Reproduce word for word the lines between those holding "(verify_certificate_fingerprint expected cert = Ok" and "assert (Hiff : verify_certificate_fingerprint", inclusive, and nothing else from the data below.
════════════════════
(* ===== verification/Transport.v ===== *)
(** * Sockets, transport configuration and certificate pins

    Model of crates/protocol-native-v1/src/transport.rs (the configuration and
    the addresses), of the fingerprints and the pinning check of tls.rs, and of
    the exchange with a STUN server of stun.rs.  The sockets of a machine are
    the list of those that are bound; what goes over them is an argument. *)

From stdpp Require Import prelude strings.
From Stdlib Require Import ZArith Lia.
From S2P Require Import Prelude RustStr Errors Inet Identity Stun Candidates.

Local Open Scope Z_scope.

(** ** Sockets *)

Inductive Protocol := Tcp | Udp.
#[export] Instance Protocol_eq_dec : EqDecision Protocol.
Proof. solve_decision. Defined.
Record Socket := mkSocket { so_protocol : Protocol; so_addr : SocketAddr }.
#[export] Instance Socket_eq_dec : EqDecision Socket.
Proof. solve_decision. Defined.

(** Two sockets of one protocol and port exclude each other when their
    addresses are the same or one of them is the wildcard: the program sets no
    option to share them. *)
Definition conflicts (a b : Socket) : bool :=
  bool_decide (so_protocol a = so_protocol b) && (sock_port (so_addr a) =? sock_port (so_addr b)) &&
  (bool_decide (sock_ip (so_addr a) = sock_ip (so_addr b)) || is_unspecified (sock_ip (so_addr a))
   || is_unspecified (sock_ip (so_addr b))).

Definition with_port (a : SocketAddr) (port : Z) : SocketAddr :=
  match a with SockV4 a b c d _ => SockV4 a b c d port | SockV6 g _ f i => SockV6 g port f i end.

(** Port zero asks for any free port, which [ephemeral] chooses. *)
Definition bind (ephemeral : list Socket → Z) (protocol : Protocol) (addr : SocketAddr) (sockets : list Socket) :
    result io_error (SocketAddr * list Socket) :=
  let addr := if sock_port addr =? 0 then with_port addr (ephemeral sockets) else addr in
  if existsb (conflicts (mkSocket protocol addr)) sockets then Err OtherIo
  else Ok (addr, mkSocket protocol addr :: sockets).

(** ** Configuration (transport.rs) *)

Definition NATIVE_ALPN : bytes := str "lsi-native-v1".

Record NativeTransportConfig := mkTransportConfig {
  tc_alpn : bytes; tc_max_concurrent_bidi_streams : Z; tc_max_concurrent_uni_streams : Z;
  tc_max_idle_timeout_ms : Z; tc_keep_alive_interval_ms : option Z }.

Definition default_transport : NativeTransportConfig := mkTransportConfig NATIVE_ALPN 64 16 30000 (Some 10000).

Definition transport_error {A} (message : string) : result NativeError A := Err (Transport (str message)).
Definition transport_ensure (b : bool) (message : string) : result NativeError unit := ensure b (Transport (str message)).

Definition validate_transport (c : NativeTransportConfig) : result NativeError unit :=
  _ ← transport_ensure (negb (bool_decide (tc_alpn c = []))) "ALPN must not be empty";
  _ ← transport_ensure (negb (tc_max_concurrent_bidi_streams c =? 0)) "max_concurrent_bidi_streams must be greater than zero";
  _ ← transport_ensure (negb (tc_max_idle_timeout_ms c =? 0)) "max_idle_timeout_ms must be greater than zero";
  transport_ensure (negb (bool_decide (tc_keep_alive_interval_ms c = Some 0)))
    "keep_alive_interval_ms must be greater than zero when configured".

(** What is set of quinn's configuration; times in milliseconds. *)
Record QuinnTransportConfig := mkQuinn {
  qt_max_concurrent_bidi_streams : Z; qt_max_concurrent_uni_streams : Z; qt_max_idle_timeout : Z;
  qt_keep_alive_interval : option Z; qt_segmentation_offload : bool }.

(** An idle time-out is a variable-length integer of QUIC. *)
Definition build_quinn_transport_config (disable_gso : bool) (c : NativeTransportConfig) :
    result NativeError QuinnTransportConfig :=
  _ ← validate_transport c;
  _ ← transport_ensure (tc_max_idle_timeout_ms c <? 2 ^ 62) "invalid idle timeout";
  Ok (mkQuinn (tc_max_concurrent_bidi_streams c) (tc_max_concurrent_uni_streams c) (tc_max_idle_timeout_ms c)
        (tc_keep_alive_interval_ms c) (negb disable_gso)).

(** ** Addresses *)

(** [s.parse::<IpAddr>()] *)
Definition parse_ip_text (s : rstring) : option IpAddr :=
  match read_ipv4 s with
  | Some (a, b, c, d, rest) => if bool_decide (rest = []) then Some (IpV4 a b c d) else None
  | None => match read_ipv6 s with Some (g, []) => Some (IpV6 g) | _ => None end
  end.
Definition parse_ip (host : rstring) : result NativeError IpAddr :=
  ok_or (parse_ip_text host) (Transport (str "invalid IP address " ++ host)).

(** [NativeServerBind] and [NativeClientTarget] *)
Record HostPort := mkHostPort { hp_host : rstring; hp_port : Z }.

Definition validate_host_port (host : rstring) (port : Z) : result NativeError unit :=
  _ ← transport_ensure (negb (is_blank host)) "host must not be empty";
  _ ← transport_ensure (negb (port =? 0)) "port must be greater than zero";
  _ ← parse_ip host;
  Ok tt.
Definition socket_new (ip : IpAddr) (port : Z) : SocketAddr :=
  match ip with IpV4 a b c d => SockV4 a b c d port | IpV6 g => SockV6 g port 0 0 end.
Definition socket_addr (host : rstring) (port : Z) : result NativeError SocketAddr :=
  _ ← validate_host_port host port;
  ip ← parse_ip host;
  Ok (socket_new ip port).

(** [quinn::Endpoint::server]: the socket of the endpoint. *)
Definition endpoint_server (ephemeral : list Socket → Z) (addr : SocketAddr) : SE (list Socket) NativeError SocketAddr :=
  λ sockets, match bind ephemeral Udp addr sockets with
             | Ok (addr, sockets) => (Ok addr, sockets)
             | Err e => (Err (Io e), sockets)
             | Panic => (Panic, sockets)
             end.
Definition bind_server_endpoint (ephemeral : list Socket → Z) (b : HostPort) : SE (list Socket) NativeError SocketAddr :=
  addr ← lift (socket_addr (hp_host b) (hp_port b));
  endpoint_server ephemeral addr.

(** ** Certificates (tls.rs) *)

Section certificates.
Context `{CryptoSuite}.

Definition certificate_fingerprint_sha256_hex (cert_der : bytes) : rstring := hex_encode (sha256 cert_der).

(** The error of rustls, without the fingerprints rendered into it. *)
Definition verify_certificate_fingerprint (expected_certificate_fingerprint : rstring) (cert_der : bytes) :
    result rstring unit :=
  let actual := certificate_fingerprint_sha256_hex cert_der in
  ensure (bool_decide (actual = expected_certificate_fingerprint)) (str "native peer certificate fingerprint mismatch").
End certificates.

(** ** Asking a STUN server (stun.rs) *)

(** [exchange] sends the request and says what came back in time. *)
Definition discover_server_reflexive_candidate (ephemeral : list Socket → Z) (sockets : list Socket)
    (transaction_id : bytes) (exchange : SocketAddr → bytes → result io_error (option bytes)) (stun_server : SocketAddr)
    (local_port : Z) : result NativeError SocketAddr :=
  if local_port =? 0 then stun_error "STUN local port must be greater than zero"
  else
    _ ← map_err Io (bind ephemeral Udp (SockV4 0 0 0 0 local_port) sockets);
    let request := build_binding_request transaction_id in
    received ← map_err Io (exchange stun_server request);
    response ← ok_or received (Transport (str "STUN binding request timed out"));
    parse_binding_response (take 1500 response) transaction_id.

(** ** Correctness *)

Lemma transport_ensure_Ok b m : transport_ensure b m = Ok tt ↔ b = true.
Proof. apply ensure_Ok_inv. Qed.

(** The configurations that are accepted, and what is made of them. *)
Theorem transport_config_accepted disable_gso c q :
  build_quinn_transport_config disable_gso c = Ok q ↔
  tc_alpn c ≠ [] ∧ tc_max_concurrent_bidi_streams c ≠ 0 ∧ tc_max_idle_timeout_ms c ≠ 0 ∧
  tc_max_idle_timeout_ms c < 2 ^ 62 ∧ tc_keep_alive_interval_ms c ≠ Some 0 ∧
  q = mkQuinn (tc_max_concurrent_bidi_streams c) (tc_max_concurrent_uni_streams c) (tc_max_idle_timeout_ms c)
        (tc_keep_alive_interval_ms c) (negb disable_gso).
Proof.
  unfold build_quinn_transport_config, validate_transport, transport_ensure. split.
  - intros Hq. inv_ok. bools. repeat match goal with H : unit |- _ => destruct H end. by split_and!.
  - intros (Ha & Hb & Hi & Hm & Hk & ->). rewrite (bool_decide_false (tc_alpn c = [])) by done.
    apply Z.eqb_neq in Hb, Hi. rewrite Hb, Hi, (bool_decide_false (tc_keep_alive_interval_ms c = Some 0)) by done.
    apply Z.ltb_lt in Hm. cbn [negb ensure mbind result_bind]. by rewrite Hm.
Qed.

Lemma default_transport_ok disable_gso : is_ok (build_quinn_transport_config disable_gso default_transport) = true.
Proof. by destruct disable_gso. Qed.

Lemma digit_not_whitespace c : is_ascii_digit c = true → is_whitespace c = false.
Proof.
  unfold is_ascii_digit. intros Hd. bools.
  assert (Hall : Forall (λ c, is_whitespace c = false) (seqZ 48 10)) by (apply (bool_decide_unpack _); vm_compute; done).
  rewrite Forall_forall in Hall. apply Hall, elem_of_seqZ. lia.
Qed.

Lemma show_ipv4_not_blank a b c d : is_blank (show_ipv4 a b c d) = false.
Proof.
  apply not_true_iff_false. rewrite is_blank_spec. unfold show_ipv4.
  pose proof (show_dec_digits a) as Hd. pose proof (show_dec_length a) as Hl.
  destruct (show_dec a) as [|x l]; [simpl in Hl; lia|]. apply Forall_cons in Hd as [Hx _].
  cbn [app]. intros [Hw _]%Forall_cons. by rewrite digit_not_whitespace in Hw.
Qed.

Lemma parse_ip_show_v4 a b c d :
  octet a → octet b → octet c → octet d → parse_ip (show_ipv4 a b c d) = Ok (IpV4 a b c d).
Proof.
  intros Ha Hb Hc Hd. unfold parse_ip, parse_ip_text.
  pose proof (read_ipv4_show a b c d [] Ha Hb Hc Hd) as Hr. rewrite app_nil_r in Hr. rewrite Hr; [done|done].
Qed.

(** An address is used as it is written; port zero and other texts are
    refused before a socket is opened. *)
Theorem host_port_address a b c d port :
  octet a → octet b → octet c → octet d →
  socket_addr (show_ipv4 a b c d) port =
    if port =? 0 then transport_error "port must be greater than zero" else Ok (SockV4 a b c d port).
Proof.
  intros Ha Hb Hc Hd. unfold socket_addr, validate_host_port, transport_ensure. rewrite show_ipv4_not_blank.
  destruct (port =? 0); [done|]. cbn [negb ensure mbind result_bind]. by rewrite parse_ip_show_v4.
Qed.

(** *** Sockets *)

Lemma conflicts_self a : conflicts a a = true.
Proof. unfold conflicts. rewrite !bool_decide_true, Z.eqb_refl by done. done. Qed.

Lemma bind_Ok ephemeral protocol addr sockets addr' sockets' :
  bind ephemeral protocol addr sockets = Ok (addr', sockets') →
  sockets' = mkSocket protocol addr' :: sockets ∧ sock_ip addr' = sock_ip addr ∧
  (sock_port addr ≠ 0 → addr' = addr).
Proof.
  unfold bind. destruct (Z.eqb_spec (sock_port addr) 0) as [Hz|Hz]; destruct (existsb _ _); intros [= <- <-];
    split_and!; try done; by destruct addr.
Qed.

(** The port of a bound socket is never zero. *)
Lemma bind_port ephemeral protocol addr sockets addr' sockets' :
  (∀ l, ephemeral l ≠ 0) → bind ephemeral protocol addr sockets = Ok (addr', sockets') → sock_port addr' ≠ 0.
Proof.
  intros He. unfold bind. destruct (Z.eqb_spec (sock_port addr) 0) as [Hz|Hz]; destruct (existsb _ _); intros [= <- <-]; [|done].
  destruct addr; apply He.
Qed.

(** A port in use on the wildcard address cannot be bound again. *)
Lemma bind_taken ephemeral protocol addr sockets taken :
  taken ∈ sockets → so_protocol taken = protocol → sock_port (so_addr taken) = sock_port addr → sock_port addr ≠ 0 →
  is_unspecified (sock_ip addr) = true → bind ephemeral protocol addr sockets = Err OtherIo.
Proof.
  intros Hin Hp Hport Hne Hun. unfold bind. apply Z.eqb_neq in Hne. rewrite Hne.
  assert (Hex : existsb (conflicts (mkSocket protocol addr)) sockets = true); [|by rewrite Hex].
  apply existsb_exists. exists taken. split; [by apply list_elem_of_In|]. unfold conflicts. cbn [so_protocol so_addr].
  rewrite bool_decide_true by done. rewrite Hport, Z.eqb_refl, Hun. cbn [andb]. by rewrite orb_true_r.
Qed.

(** *** Pins *)

Section pins.
Context `{CryptoLaws}.

(** A pin admits the certificates with its digest and no others, and one that
    admits a certificate is 64 hexadecimal digits. *)
Theorem pin_admits expected cert :
  (verify_certificate_fingerprint expected cert = Ok tt ↔ expected = hex_encode (sha256 cert)) ∧
  (is_ok (verify_certificate_fingerprint expected cert) = true → length expected = 64%nat).
Proof.
  assert (Hiff : verify_certificate_fingerprint expected cert = Ok tt ↔ expected = hex_encode (sha256 cert)).
  { unfold verify_certificate_fingerprint. rewrite ensure_Ok_inv, bool_decide_eq_true. by split. }
  split; [exact Hiff|]. intros ([] & Hok)%is_ok_spec. apply Hiff in Hok as ->.
  pose proof (zlen_hex_encode (sha256 cert)) as Hz. unfold zlen in Hz. rewrite sha256_length in Hz. lia.
Qed.
End pins.

(** *** STUN *)

(** On a machine where the port is taken, asking a STUN server from it fails,
    whatever the server would say. *)
Lemma stun_port_taken ephemeral sockets transaction_id exchange server local_port taken :
  taken ∈ sockets → so_protocol taken = Udp → sock_port (so_addr taken) = local_port →
  is_err (discover_server_reflexive_candidate ephemeral sockets transaction_id exchange server local_port) = true.
Proof.
  intros Hin Hp Hport. unfold discover_server_reflexive_candidate. destruct (Z.eqb_spec local_port 0); [done|].
  by rewrite (bind_taken _ _ (SockV4 0 0 0 0 local_port) _ _ Hin Hp Hport).
Qed.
════════════════════
SOLUTION FOR THIS TASK:
  (verify_certificate_fingerprint expected cert = Ok tt ↔ expected = hex_encode (sha256 cert)) ∧
  (is_ok (verify_certificate_fingerprint expected cert) = true → length expected = 64%nat).
Proof.
  assert (Hiff : verify_certificate_fingerprint expected cert = Ok tt ↔ expected = hex_encode (sha256 cert)).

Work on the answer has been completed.